With the Lidcombe Program for childhood stuttering, our first goal, usually, is to eliminate or virtually eliminate the child’s stuttering in ‘structured activities’ at home (early Stage 1). By ‘structured activities’, we mean that we set up the sessions deliberately in a way to get the child as fluent as possible, as quickly as possible, for 10-15 minutes a day. You can read more about the Lidcombe Program here.
To encourage stutter-free speech, it’s a good idea to set up a calm environment. Usually, this means turning off the TV, distracting any siblings (and pets) with other activities, sitting on the floor or at a table with your child, and playing simple, age-appropriate games that encourage your child to speak at a level that assists them to stay fluent.
In our free ebook, we list 10 of our all-time favourite Lidcombe Program activities, including reading a picture book together, labelling games, lotto, glue and fishing games, memory, and binary choice activities.
These days, many children respond well to digital or computer-based resources, including children doing the therapy by telehealth and when busy families want to do the therapy ‘on the move’ (or between other things).
Many preschoolers are fascinated by dinosaurs. In this 17-page resource, we use this common interest to help families practice smooth talking with many unfamiliar, polysyllabic words: the names of dinosaurs.
In this exercise, you will ask your child to name a dinosaur smoothly that you have just named. Many dinosaurs have polysyllabic names, so this exercise is a little bit harder for many children who stutter than simply repeating single or two syllable words (like ‘car’ or ‘table’).
If your child has difficulty repeating the name, break it into evenly spaced and timed syllables, e.g. ty-rann-o-sau-rus-rex. If this is still too hard for your child to say smoothly, turn the task into a binary choice question, using a question that your child can answer, e.g. ‘Which one do you like – the green one or the orange one?’ (top/bottom, big/small, scary/funny looking, etc).
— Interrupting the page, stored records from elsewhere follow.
(** * Release-bundle creation/update source resolution

    A shallow embedding of the source-resolution engine of the lifecycle
    commands (lifecycle/commands/createcommon.go, the update command and
    lifecycle/cli.go) together with the statements that the specification
    makes about it.

    Go strings are byte strings ([string] of [ascii]); a Go [error] is an
    optional message ([None] is [nil]); a Go map is a [gmap]; slices are
    lists.  Functions of the Go standard library and of the jfrog client
    libraries that the code calls are modelled in the first modules or taken
    as fields of an interface class when their body is not part of the
    repository. *)

From Stdlib Require Import String Ascii List ZArith Bool Lia.
From stdpp Require Import gmap strings list.


(** A Go [error]: [None] is [nil], [Some msg] an error whose [Error()] text
    is [msg]. *)
Definition error : Type := option string.

Definition is_err (e : error) : bool :=
  match e with Some _ => true | None => false end.

(** [len(s) > 0] on strings and slices. *)
Definition len_pos (s : string) : bool := negb (String.eqb s "").

Definition slice_len_pos {A} (l : list A) : bool :=
  match l with [] => false | _ :: _ => true end.

(* ------------------------------------------------------------------ *)
(** ** Go standard library: [strings] and [strconv] *)

Module GoStrings.

(** [strings.Split(s, sep)] for a one-byte separator, which is how this
    package calls it ("," and ";").  The result is never empty:
    [Split("", ",")] is [[""]]. *)
Fixpoint Split (s : string) (sep : ascii) : list string :=
  match s with
  | EmptyString => [EmptyString]
  | String c rest =>
      if Ascii.eqb c sep then EmptyString :: Split rest sep
      else match Split rest sep with
           | hd :: tl => String c hd :: tl
           | [] => [String c EmptyString]
           end
  end.

(** [strings.Contains(s, sep)] for a one-byte [sep]. *)
Fixpoint ContainsByte (s : string) (sep : ascii) : bool :=
  match s with
  | EmptyString => false
  | String c rest => Ascii.eqb c sep || ContainsByte rest sep
  end.

(** The two halves of [s] around the first occurrence of [sep]. *)
Fixpoint cut (s : string) (sep : ascii) : option (string * string) :=
  match s with
  | EmptyString => None
  | String c rest =>
      if Ascii.eqb c sep then Some (EmptyString, rest)
      else match cut rest sep with
           | Some (a, b) => Some (String c a, b)
           | None => None
           end
  end.

(** [strings.SplitN(s, sep, 2)] for a one-byte separator: at most two
    substrings, the second one being the unsplit remainder. *)
Definition SplitN2 (s : string) (sep : ascii) : list string :=
  match cut s sep with
  | Some (a, b) => [a; b]
  | None => [s]
  end.

Definition bytes (l : list nat) : string :=
  string_of_list_ascii (map ascii_of_nat l).

(** The UTF-8 encodings of the code points for which [unicode.IsSpace]
    holds: U+0009..U+000D, U+0020, U+0085, U+00A0, U+1680,
    U+2000..U+200A, U+2028, U+2029, U+202F, U+205F, U+3000. *)
Definition spaceRunes : list string :=
  map bytes
    [ [9]; [10]; [11]; [12]; [13]; [32];
      [194; 133]; [194; 160]; [225; 154; 128];
      [226; 128; 128]; [226; 128; 129]; [226; 128; 130]; [226; 128; 131];
      [226; 128; 132]; [226; 128; 133]; [226; 128; 134]; [226; 128; 135];
      [226; 128; 136]; [226; 128; 137]; [226; 128; 138];
      [226; 128; 168]; [226; 128; 169]; [226; 128; 175];
      [226; 129; 159]; [227; 128; 128] ].

Fixpoint stripPrefix (p s : string) : option string :=
  match p, s with
  | EmptyString, _ => Some s
  | String a p', String b s' =>
      if Ascii.eqb a b then stripPrefix p' s' else None
  | String _ _, EmptyString => None
  end.

(** Drops one leading white-space rune, if there is one. *)
Fixpoint dropSpaceRune (runes : list string) (s : string) : option string :=
  match runes with
  | [] => None
  | r :: runes' =>
      match stripPrefix r s with
      | Some s' => Some s'
      | None => dropSpaceRune runes' s
      end
  end.

Fixpoint trimLeftFuel (fuel : nat) (s : string) : string :=
  match fuel with
  | O => s
  | S fuel' =>
      match dropSpaceRune spaceRunes s with
      | Some s' => trimLeftFuel fuel' s'
      | None => s
      end
  end.

(** [strings.TrimLeftFunc(s, unicode.IsSpace)]: every dropped rune has at
    least one byte, so the length of [s] is fuel enough. *)
Definition TrimLeft (s : string) : string := trimLeftFuel (String.length s) s.

Definition rev_string (s : string) : string :=
  string_of_list_ascii (rev (list_ascii_of_string s)).

(** [strings.TrimRightFunc(s, unicode.IsSpace)]: the last rune of [s] is a
    white-space rune exactly when [s] ends with one of the encodings
    above, that is, when the reversed string starts with a reversed
    encoding. *)
Definition TrimRight (s : string) : string :=
  rev_string
    (let r := rev_string s in
     (fix go (fuel : nat) (t : string) : string :=
        match fuel with
        | O => t
        | S fuel' =>
            match dropSpaceRune (map rev_string spaceRunes) t with
            | Some t' => go fuel' t'
            | None => t
            end
        end) (String.length r) r).

(** [strings.TrimSpace]. *)
Definition TrimSpace (s : string) : string := TrimRight (TrimLeft s).

End GoStrings.

Module GoStrconv.

(** [strconv.Quote] decides printability from the Unicode tables; it is
    only used for the text of the error of [ParseBool]. *)
Class Quoting := { Quote : string -> string }.

(** [strconv.ParseBool]: the accepted spellings, and a [*NumError] for
    every other input (the returned value is then [false]). *)
Definition ParseBool `{Quoting} (str : string) : bool * error :=
  if existsb (String.eqb str) ["1"; "t"; "T"; "TRUE"; "true"; "True"] then (true, None)
  else if existsb (String.eqb str) ["0"; "f"; "F"; "FALSE"; "false"; "False"] then (false, None)
  else (false, Some ("strconv.ParseBool: parsing " +:+ Quote str +:+ ": invalid syntax")).

End GoStrconv.

(* ------------------------------------------------------------------ *)
(** ** jfrog-cli-core and jfrog-client-go helpers *)

Module Coreutils.
Import GoStrconv.

(** [coreutils.SumTrueValues]: the number of [true] entries. *)
Fixpoint SumTrueValues (boolArr : list bool) : nat :=
  match boolArr with
  | [] => 0
  | b :: rest => (if b then 1 else 0) + SumTrueValues rest
  end.

(** [strings.Join(elems, sep)]. *)
Fixpoint Join (elems : list string) (sep : string) : string :=
  match elems with
  | [] => ""
  | [e] => e
  | e :: rest => e +:+ sep +:+ Join rest sep
  end.

(** Modelled from the spec: [coreutils.ListToText] of jfrog-cli-core is not
    under src/.  It joins the names for a reader, "aql, artifacts and
    builds": a single element is returned as it is, otherwise all but the
    last element are joined with ", " and the last one follows " and ".
    The callers in this package pass a list with at least one element; the
    empty list is mapped to the empty string here. *)
Definition ListToText (l : list string) : string :=
  match l with
  | [] => ""
  | [e] => e
  | _ => Join (removelast l) ", " +:+ " and " +:+ List.last l ""
  end.

(** [clientutils.StringToBool]: the default for the empty string, else
    [strconv.ParseBool]. *)
Definition StringToBool `{Quoting} (boolVal : string) (defaultValue : bool) : bool * error :=
  if len_pos boolVal then ParseBool boolVal else (defaultValue, None).

End Coreutils.

(* ------------------------------------------------------------------ *)
(** ** Data model *)

Module Services.

(** [type SourceType string] of the lifecycle client, with its five
    constants. *)
Definition SourceType : Type := string.
(** * Nexus Commander: drafting assistant and Draft Master game

    A shallow embedding of [src/components/drafting_assistant.py]
    (ChampionGraph, DraftPredictor) and of
    [src/components/draft_master_game.py] (DraftScorer, DraftMasterGame),
    with the properties of the draft core stated and proved over it.

    Conventions of the embedding.
    - Python [int] is [Z]; a Python [float] is carried as the rational it
      denotes, [Q], and equality of floats is [Qeq].  The statistics of the
      graph and the scores of the predictor are computed exactly, without
      the rounding of binary floating point.  The time bonus of a move is
      truncated to an integer, so there the rounding shows in the points:
      it is computed with the rounding of binary64 written out
      ([round64]), including the overflow to an infinity.
    - A [dict] (and a [defaultdict]) is a [gmap]; reading a missing key of a
      [defaultdict] yields its default.  (Python also stores the default on
      such a read; every later read of that key goes through the same
      default, so the stored entry is not observable and is not modelled.)
    - A [set] of names that is iterated is a duplicate-free list, the order
      of the list being the iteration order of the set.
    - Functions that mutate the session run in a small state-and-exception
      monad over [GameState]; an uncaught Python exception is [Raise].
    - [random.choice] and [datetime.now] take their value from an explicit
      argument. *)

From Stdlib Require Import QArith ZArith String List DecimalString Lia Lqa.
From Stdlib Require Import Qround Qabs Qpower SpecFloat.
From Stdlib Require Import Sorted Permutation.
From stdpp Require Import gmap strings list fin_maps sorting.
Definition cholesky_fn_of (d : Distribution) : option CholeskyFn :=
  match d with
  | GaussianProcess _ _ _ c _ => c
  | MultiTaskGaussianProcess _ _ _ c _ => c
  end.

(** The kernel over the features, below the multi-task wrapper. *)
Definition feature_kernel (d : Distribution) : Kernel :=
  match d with
  | GaussianProcess k _ _ _ _ => k
  | MultiTaskGaussianProcess (Independent _ k) _ _ _ _ => k
  | MultiTaskGaussianProcess (Separable _ k _) _ _ _ _ => k
  end.

(** The kernel below [MaskFeatures], when it is masked. *)
Definition unmasked (k : Kernel) : Kernel :=
  match k with
  | MaskFeatures k' _ => k'
  | _ => k
  end.

(** The shape of a kernel with the linear term added: the sum of the scaled
    Matern kernel and a linear kernel wrapped in [ContinuousOnly]. *)
Definition linear_term_on_continuous_only (k : Kernel) : bool :=
  match k with
  | SumKernel (FeatureScaledWithCategorical (MaternFiveHalves _) _)
      (ContinuousOnly (FeatureScaled (Linear _ _) _)) => true
  | _ => false
  end.

(** ** Masked kernel evaluation and the log-density *)

(** The features of one example. *)
Definition FeatureRow : Type := ContinuousAndCategorical (list Q) (list Z).

(** The rows of the index points, one per example. *)
Definition examples (x : IndexPoints) : list FeatureRow :=
  map (fun r => {| continuous := fst r; categorical := snd r |})
      (combine (rows (continuous x)) (rows (categorical x))).

(** Pairwise evaluation of the kernels of tensorflow_probability, and the
    densities of its two distributions as functions of the kernel matrix over
    the index points, the noise variance, [cholesky_fn], the mean and the
    labels.  They are floating-point code of a library and stay abstract. *)
Variable tfp_apply : Kernel -> FeatureRow -> FeatureRow -> Q.
Variable Labels : Type.
Variable gp_log_prob :
  list (list Q) -> Expr -> option CholeskyFn -> option Expr -> Labels -> Q.
Variable mtgp_log_prob :
  Z -> option LinOp -> list (list Q) -> Expr -> option CholeskyFn ->
  option Expr -> Labels -> Q.

(** [jnp.where(dimension_is_missing, 0, x)] along the feature axis.  The
    mask has the length of the row; where it is shorter the entries beyond
    it are kept. *)
Fixpoint mask_row {A : Type} (zero : A) (m : list bool) (r : list A)
    : list A :=
  match r with
  | [] => []
  | x :: r' => (if hd false m then zero else x) :: mask_row zero (tl m) r'
  end.

Definition mask_features
    (m : ContinuousAndCategorical (list bool) (list bool)) (x : FeatureRow)
    : FeatureRow :=
  {| continuous := mask_row 0 (continuous m) (continuous x);
     categorical := mask_row 0%Z (categorical m) (categorical x) |}.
On each page, we feature one ‘famous’ dinosaur. Choose this dinosaur to point at if your child has difficulty repeating some of the less well-known dinosaurs.
Don’t worry about correct pronunciation – yours or your child’s! The key goal is smooth talking!
Remember: You need to be trained by a qualified speech pathologist to do the Lidcombe Program properly. Among other things, you need to be able to distinguish between stuttering and stutter-free speech; and confident to give the therapy (including the required verbal contingencies) as set out in the manual.
Over the years, we’ve found that the Lidcombe Program works best when parents and children enjoy doing home practice sessions together. This resource is designed to help – particularly in the early, highly structured part of the program, or whenever necessary to help children who stutter to get and stay fluent.
In our speech pathology clinic, we have found this resource useful. We hope you do too!